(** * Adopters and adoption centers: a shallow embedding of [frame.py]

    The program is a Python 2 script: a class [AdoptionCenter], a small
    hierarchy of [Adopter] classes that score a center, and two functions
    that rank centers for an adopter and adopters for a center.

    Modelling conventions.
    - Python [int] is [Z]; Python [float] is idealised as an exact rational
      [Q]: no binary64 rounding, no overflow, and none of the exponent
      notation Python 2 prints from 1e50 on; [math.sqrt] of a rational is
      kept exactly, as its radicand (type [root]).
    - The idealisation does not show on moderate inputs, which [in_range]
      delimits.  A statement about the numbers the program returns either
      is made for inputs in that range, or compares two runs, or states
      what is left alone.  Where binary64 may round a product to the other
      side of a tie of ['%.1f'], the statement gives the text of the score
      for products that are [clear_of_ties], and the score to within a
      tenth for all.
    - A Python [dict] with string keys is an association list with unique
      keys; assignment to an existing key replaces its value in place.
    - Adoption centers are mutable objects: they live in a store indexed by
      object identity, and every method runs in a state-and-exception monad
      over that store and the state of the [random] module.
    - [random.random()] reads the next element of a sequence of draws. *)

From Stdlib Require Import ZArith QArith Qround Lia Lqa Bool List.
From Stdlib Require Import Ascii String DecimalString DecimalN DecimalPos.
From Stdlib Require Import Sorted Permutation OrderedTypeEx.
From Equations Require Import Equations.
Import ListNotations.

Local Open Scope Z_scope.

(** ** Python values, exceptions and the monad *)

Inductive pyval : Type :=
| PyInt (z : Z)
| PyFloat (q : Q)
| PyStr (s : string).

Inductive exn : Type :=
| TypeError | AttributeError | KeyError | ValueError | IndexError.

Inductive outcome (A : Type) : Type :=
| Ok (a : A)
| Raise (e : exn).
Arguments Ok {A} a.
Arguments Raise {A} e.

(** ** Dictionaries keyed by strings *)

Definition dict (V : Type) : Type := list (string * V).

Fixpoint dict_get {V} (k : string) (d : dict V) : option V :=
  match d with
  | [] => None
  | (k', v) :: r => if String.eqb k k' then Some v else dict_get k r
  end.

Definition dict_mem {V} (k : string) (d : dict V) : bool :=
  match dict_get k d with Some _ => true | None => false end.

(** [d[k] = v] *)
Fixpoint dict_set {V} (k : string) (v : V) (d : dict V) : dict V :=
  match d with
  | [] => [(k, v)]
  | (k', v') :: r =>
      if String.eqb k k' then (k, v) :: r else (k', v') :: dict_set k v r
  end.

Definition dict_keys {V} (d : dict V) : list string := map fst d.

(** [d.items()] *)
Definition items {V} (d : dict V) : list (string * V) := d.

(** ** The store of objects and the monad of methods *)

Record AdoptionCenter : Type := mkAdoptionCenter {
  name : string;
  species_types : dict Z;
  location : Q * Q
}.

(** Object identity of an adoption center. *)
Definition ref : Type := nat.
········
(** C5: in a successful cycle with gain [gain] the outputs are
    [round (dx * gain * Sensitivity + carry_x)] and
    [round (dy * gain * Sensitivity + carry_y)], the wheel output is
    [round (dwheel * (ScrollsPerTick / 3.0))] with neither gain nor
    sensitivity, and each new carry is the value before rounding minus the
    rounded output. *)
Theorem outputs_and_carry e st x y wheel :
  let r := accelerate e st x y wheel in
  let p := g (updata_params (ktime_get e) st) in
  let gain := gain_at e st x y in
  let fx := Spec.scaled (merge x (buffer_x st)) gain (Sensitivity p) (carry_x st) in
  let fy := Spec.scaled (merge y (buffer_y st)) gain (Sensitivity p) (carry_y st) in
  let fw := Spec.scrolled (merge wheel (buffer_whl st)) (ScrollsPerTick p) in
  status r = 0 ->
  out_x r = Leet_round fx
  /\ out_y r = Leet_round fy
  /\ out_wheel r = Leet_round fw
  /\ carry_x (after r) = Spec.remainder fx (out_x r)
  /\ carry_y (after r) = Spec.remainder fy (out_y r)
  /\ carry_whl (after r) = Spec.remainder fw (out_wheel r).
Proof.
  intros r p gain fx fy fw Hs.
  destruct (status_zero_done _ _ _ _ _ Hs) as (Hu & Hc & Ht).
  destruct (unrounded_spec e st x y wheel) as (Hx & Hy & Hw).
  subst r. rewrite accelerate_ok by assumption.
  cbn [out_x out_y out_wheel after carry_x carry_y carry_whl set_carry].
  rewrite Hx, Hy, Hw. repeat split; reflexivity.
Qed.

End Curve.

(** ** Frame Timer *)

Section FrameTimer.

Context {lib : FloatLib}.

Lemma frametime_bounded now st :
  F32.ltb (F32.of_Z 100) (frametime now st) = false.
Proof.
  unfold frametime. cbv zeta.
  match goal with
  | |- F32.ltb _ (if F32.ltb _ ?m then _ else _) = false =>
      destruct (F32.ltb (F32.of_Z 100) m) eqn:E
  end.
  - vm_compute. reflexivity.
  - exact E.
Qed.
········
| TO DO |
Search the material for the string "Some" and show every line that has it.

| SOLUTION TO THIS EXERCISE |
  | (k', v) :: r => if String.eqb k k' then Some v else dict_get k r
  match dict_get k d with Some _ => true | None => false end.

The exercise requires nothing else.